For each model there should be an XSD or RNG file with that name in the `schema`
directory. The `tei_all` schema is known to TF, no need to specify that one.
We'll try a RelaxNG schema (`.rng`) first. If that exists, we use it for validation
with JING, and we also convert it with TRANG to an XSD schema, which we use for
analysing the schema: we want to know which elements are mixed and pure.
If there is no RelaxNG schema, we try an XSD schema (`.xsd`). If that exists,
we can do the analysis, and we will use it also for validation.
!!! note "Problems with RelaxNG validation"
RelaxNG validation is not always reliable when performed with LXML, or any tool
based on `libxml`, for that matter. That's why we try to avoid it. Even if we
translate the RelaxNG schema to an XSD schema by means of TRANG, the resulting
validation is not always reliable. So we use JING to validate the RelaxNG schema.
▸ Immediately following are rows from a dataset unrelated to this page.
(* ===== verification/Ingestion.v ===== *)
(** The supervised live ingestion of services/market_runtime.py: the recovery policy, one
    run over the provider's stream, the dispatch to the tick engine, the shadow publisher
    and the supervisor that restarts a run that ends.

    The supervisor is a state machine over what it waits for: its first turn, the next
    datum, the session poll or the back-off.  An input resumes it with the clock readings
    and the random number it will use until it waits again.  Delays are exact seconds, with
    the overflow of Python's conversion to a float; the stream yields what the adapter
    decodes.  The tick engine's bus is its parameter, the shadow publisher a class.

    The theorems bound the delays, say that the engine has processed exactly the data
    received while streaming, in order, whatever fails around it, and when the supervisor
    can end. *)
From S2P Require Import Prelude DecimalContext PyTime MarketData Session SessionStatistics TickEngine DhanWire.

Local Open Scope Z_scope.

(** * The recovery policy *)

Inductive IngestionState : Type := STOPPED | STARTING | RUNNING | RECOVERING | WAITING_FOR_SESSION.

#[global] Instance IngestionState_eq_dec : EqDecision IngestionState.
Proof. solve_decision. Defined.

(** [_INGESTION_ACTIVE_STATES] *)
Definition INGESTION_ACTIVE_STATES : list MarketState := [PRE_OPEN; OPENING_AUCTION; LIVE_SESSION; CLOSING_SESSION].

Record IngestionRecoveryPolicy : Type := {
  initial_delay_seconds : Decimal;
  maximum_delay_seconds : Decimal;
  jitter_ratio : Decimal;
  session_poll_seconds : Decimal;
}.

(** [__post_init__] *)
Definition mk_recovery_policy (p : IngestionRecoveryPolicy) : result IngestionRecoveryPolicy :=
  _ ← raise_if (dec_ltb (initial_delay_seconds p) 0 || dec_ltb (maximum_delay_seconds p) (initial_delay_seconds p))
    (ValueError "recovery delays must be non-negative and ordered");
  _ ← raise_if (negb (dec_leb 0 (jitter_ratio p) && dec_leb (jitter_ratio p) 1))
    (ValueError "recovery jitter ratio must be between zero and one");
  _ ← raise_if (dec_leb (session_poll_seconds p) 0) (ValueError "session poll interval must be positive");
  Ok p.

(** The field defaults. *)
Definition default_recovery_policy : IngestionRecoveryPolicy := {|
  initial_delay_seconds := dec 1 0; maximum_delay_seconds := dec 30 0; jitter_ratio := dec 2 1;
  session_poll_seconds := dec 30 0 |}.

(** [2 ** exponent] as an exact number. *)
Definition power_of_two (exponent : Z) : Decimal := Q2Qc (inject_Z (2 ^ exponent)).

(** [delay_for_failure]: the float product converts [2 ** exponent], which has no float from
    exponent 1024 on. *)
Definition delay_for_failure (self : IngestionRecoveryPolicy) (consecutive_failures : Z) (random_value : Decimal)
    : result Decimal :=
  let exponent := Z.max 0 (consecutive_failures - 1) in
  _ ← raise_if (1024 <=? exponent) OverflowError;
  let base := dec_min (maximum_delay_seconds self) (initial_delay_seconds self * power_of_two exponent)%Qc in
  Ok (base * (1 - jitter_ratio self + jitter_ratio self * random_value))%Qc.

(** [timedelta(seconds=delay)] *)
Definition seconds_delta (delay : Decimal) : timedelta := round_half_even (delay * dec us_per_second 0)%Qc.

(** * State *)

(** [_last_failure_type]: a run that returned, or the class of its error. *)
Inductive FailureType : Type := FReturned | FError (e : exn).

(** The ingestion fields of [LiveMarketRuntime]. *)
Record Ingestion : Type := {
  ig_state : IngestionState;
  ig_error : option exn;
  ig_failed : bool;
  ig_last_rx_at : option instant;
  ig_rx_since_start : bool;
  ig_last_failure_at : option instant;
  ig_last_failure_type : option FailureType;
  ig_recovery_attempts : Z;
  ig_successful_recoveries : Z;
  ig_consecutive_failures : Z;
  ig_last_recovery_attempt_at : option instant;
  ig_next_recovery_not_before : option instant;
}.

Definition initial_ingestion : Ingestion := {|
  ig_state := STOPPED; ig_error := None; ig_failed := false; ig_last_rx_at := None; ig_rx_since_start := false;
  ig_last_failure_at := None; ig_last_failure_type := None; ig_recovery_attempts := 0;
  ig_successful_recoveries := 0; ig_consecutive_failures := 0; ig_last_recovery_attempt_at := None;
  ig_next_recovery_not_before := None |}.
(* ===== verification/MarketRuntime.v ===== *)
(** The live-market runtime, services/market_runtime.py: the tasks and subscriptions
    [LiveMarketRuntime] owns, its start and shutdown, its status and diagnostics.

    Ingestion is the supervisor of [Ingestion]; the other tasks (the refresh driver, the
    calendar monitor, the evidence observer and the sector shadow) are known by whether
    they still run and how they ended.  The bus is [EventBus] with the handlers of the
    clients as identities; what a handler does is its component's.  [start] is split where
    it waits and [shutdown] at the end of every task it cancels, and both interleave with
    each other, with ingestion, with the ends of the drivers and with continuity reports.

    The theorems say what is subscribed and running in each lifecycle phase, that a shutdown
    leaves nothing behind whatever fails in it, and which interleaving leaves tasks. *)
From S2P Require Import Prelude EventBus PyTime MarketData Session SessionStatistics TickEngine DhanWire Ingestion.

Local Open Scope Z_scope.

(** * State *)

Inductive RuntimeState : Type := NOT_STARTED | STARTED | SHUTDOWN.

#[global] Instance RuntimeState_eq_dec : EqDecision RuntimeState.
Proof. solve_decision. Defined.

(** The event types and handlers of the clients on the bus. *)
Inductive RuntimeEvent : Type := CONTEXT_CREATED | CONTEXT_UPDATED | RESULTS_PUBLISHED.
Inductive RuntimeHandler : Type :=
| MANAGER_ON_CREATED | MANAGER_ON_UPDATED | SCANNER_HANDLE | OBSERVER_ON_CONTEXT | SHADOW_ON_CONTEXT.

#[global] Instance RuntimeEvent_eq_dec : EqDecision RuntimeEvent.
Proof. solve_decision. Defined.
#[global] Instance RuntimeHandler_eq_dec : EqDecision RuntimeHandler.
Proof. solve_decision. Defined.

Definition manager_handlers : list (RuntimeEvent * RuntimeHandler) :=
  [(CONTEXT_CREATED, MANAGER_ON_CREATED); (CONTEXT_UPDATED, MANAGER_ON_UPDATED)].
Definition scanner_handlers : list (RuntimeEvent * RuntimeHandler) := [(RESULTS_PUBLISHED, SCANNER_HANDLE)].
Definition observer_handlers : list (RuntimeEvent * RuntimeHandler) :=
  [(CONTEXT_CREATED, OBSERVER_ON_CONTEXT); (CONTEXT_UPDATED, OBSERVER_ON_CONTEXT)].
Definition shadow_handlers : list (RuntimeEvent * RuntimeHandler) :=
  [(CONTEXT_CREATED, SHADOW_ON_CONTEXT); (CONTEXT_UPDATED, SHADOW_ON_CONTEXT)].

Inductive RuntimeClient : Type := MANAGER | SCANNER | EVIDENCE_OBSERVER | SECTOR_SHADOW.

#[global] Instance RuntimeClient_eq_dec : EqDecision RuntimeClient.
Proof. solve_decision. Defined.

Definition handlers_wanted (c : RuntimeClient) : list (RuntimeEvent * RuntimeHandler) :=
  match c with
  | MANAGER => manager_handlers
  | SCANNER => scanner_handlers
  | EVIDENCE_OBSERVER => observer_handlers
  | SECTOR_SHADOW => shadow_handlers
  end.
(* ===== verification/AppLifecycle.v ===== *)
(** Starting and stopping the application: core/lifecycle.py ([ApplicationLifecycle]),
    adapters/base/provider_coordinator.py ([ProviderCoordinator]) and the composition of the
    live-market runtime over the Dhan provider, services/dhan_runtime_composition.py.

    What the database, the cache and the adapter answer is an argument, one answer per
    operation, and the operations called are logged; an operation that outlasts its bound
    answers [TimeoutError].  The constructors of the composition that do no I/O are one
    argument that answers with the runtime or raises.

    The theorems say how a start fails and what it cleans up (nothing when it is cancelled), that every connection the
    coordinator opens is closed once, that readiness is reported as probed, and when the
    composed provider is healthy; the last lemmas show connections that stay open. *)
From S2P Require Import Prelude EventBus PyTime MarketData TickEngine DhanWire DhanNormalizer DhanFeed Ingestion MarketRuntime.

Local Open Scope Z_scope.

(** * The provider coordinator *)

#[export] Instance ProviderStatus_eq_dec : EqDecision ProviderStatus.
Proof. solve_decision. Defined.

Inductive AdapterCall : Type := CONNECT | GET_HEALTH | DISCONNECT.

#[global] Instance AdapterCall_eq_dec : EqDecision AdapterCall.
Proof. solve_decision. Defined.

Record ProviderCoordinator : Type := {
  pc_adapter : bool;
  pc_timeout_seconds : option Z;
  pc_connect_attempted : bool;
  pc_started : bool;
}.

Definition mk_coordinator (adapter : bool) : ProviderCoordinator :=
  {| pc_adapter := adapter; pc_timeout_seconds := None; pc_connect_attempted := false; pc_started := false |}.

(** [_run_with_timeout]: the call made, if any, and its result. *)
Definition run_with_timeout {A} (self : ProviderCoordinator) (call : AdapterCall) (answer : result A)
    : list AdapterCall * result A :=
  match pc_timeout_seconds self with
  | None => ([], Raise ProviderLifecycleError)
  | Some _ => ([call], match answer with Raise TimeoutError => Raise ProviderOperationTimeoutError | r => r end)
  end.

(** [verify_health] *)
Definition coordinator_verify_health (self : ProviderCoordinator) (health : result ProviderStatus)
    : list AdapterCall * result ProviderStatus :=
  if negb (pc_adapter self) then ([], Raise ProviderHealthCheckError)
  else
    let '(calls, res) := run_with_timeout self GET_HEALTH health in
    (calls, match res with
            | Ok status => Ok status
            | Raise ProviderOperationTimeoutError => Raise ProviderOperationTimeoutError
            | Raise e => if is_exception e then Raise ProviderHealthCheckError else Raise e
            end).

(** [start] *)
Definition coordinator_start (timeout_seconds : Z) (connect : result unit) (health : result ProviderStatus)
    (self : ProviderCoordinator) : ProviderCoordinator * list AdapterCall * result unit :=
  if pc_started self then (self, [], Ok tt)
  else if negb (pc_adapter self) then (self, [], Raise ProviderConfigurationError)
  else
    let self := {| pc_adapter := pc_adapter self; pc_timeout_seconds := Some timeout_seconds;
                   pc_connect_attempted := true; pc_started := false |} in
    let '(calls, connected) := run_with_timeout self CONNECT connect in
    match connected with
    | Raise ProviderOperationTimeoutError => (self, calls, Raise ProviderOperationTimeoutError)
    | Raise e => (self, calls, if is_exception e then Raise ProviderInitializationError else Raise e)
    | Ok _ =>
        let '(more, checked) := coordinator_verify_health self health in
        match checked with
        | Raise ProviderOperationTimeoutError => (self, calls ++ more, Raise ProviderOperationTimeoutError)
        | Raise e => (self, calls ++ more,
                      if is_provider_lifecycle_error e then Raise ProviderInitializationError else Raise e)
        | Ok status =>
            if bool_decide (status = HEALTHY)
            then ({| pc_adapter := pc_adapter self; pc_timeout_seconds := pc_timeout_seconds self;
                     pc_connect_attempted := true; pc_started := true |}, calls ++ more, Ok tt)
            else (self, calls ++ more, Raise ProviderInitializationError)
        end
    end.

(** [shutdown] *)
Definition coordinator_shutdown (disconnect : result unit) (self : ProviderCoordinator)
    : ProviderCoordinator * list AdapterCall * result unit :=
  let should_disconnect := pc_connect_attempted self in
  let self := {| pc_adapter := pc_adapter self; pc_timeout_seconds := pc_timeout_seconds self;
                 pc_connect_attempted := false; pc_started := false |} in
  if negb (pc_adapter self) || negb should_disconnect then (self, [], Ok tt)
  else
    let '(calls, res) := run_with_timeout self DISCONNECT disconnect in
    (self, calls, match res with
                  | Ok _ => Ok tt
                  | Raise e => if is_exception e then Raise ProviderCleanupError else Raise e
                  end).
See also [JING-TRANG](https://code.google.com/archive/p/jing-trang/downloads).
### `templates`
list, optional `[]`
Which template(s) are to be used.
A template is just a keyword, associated with an XML file, that can be used to switch
to a specific kind of processing, such as `letter`, `bibliolist`, `artworklist`.
You may specify an element or processing instruction with an attribute
that triggers the template for the file in which it is found.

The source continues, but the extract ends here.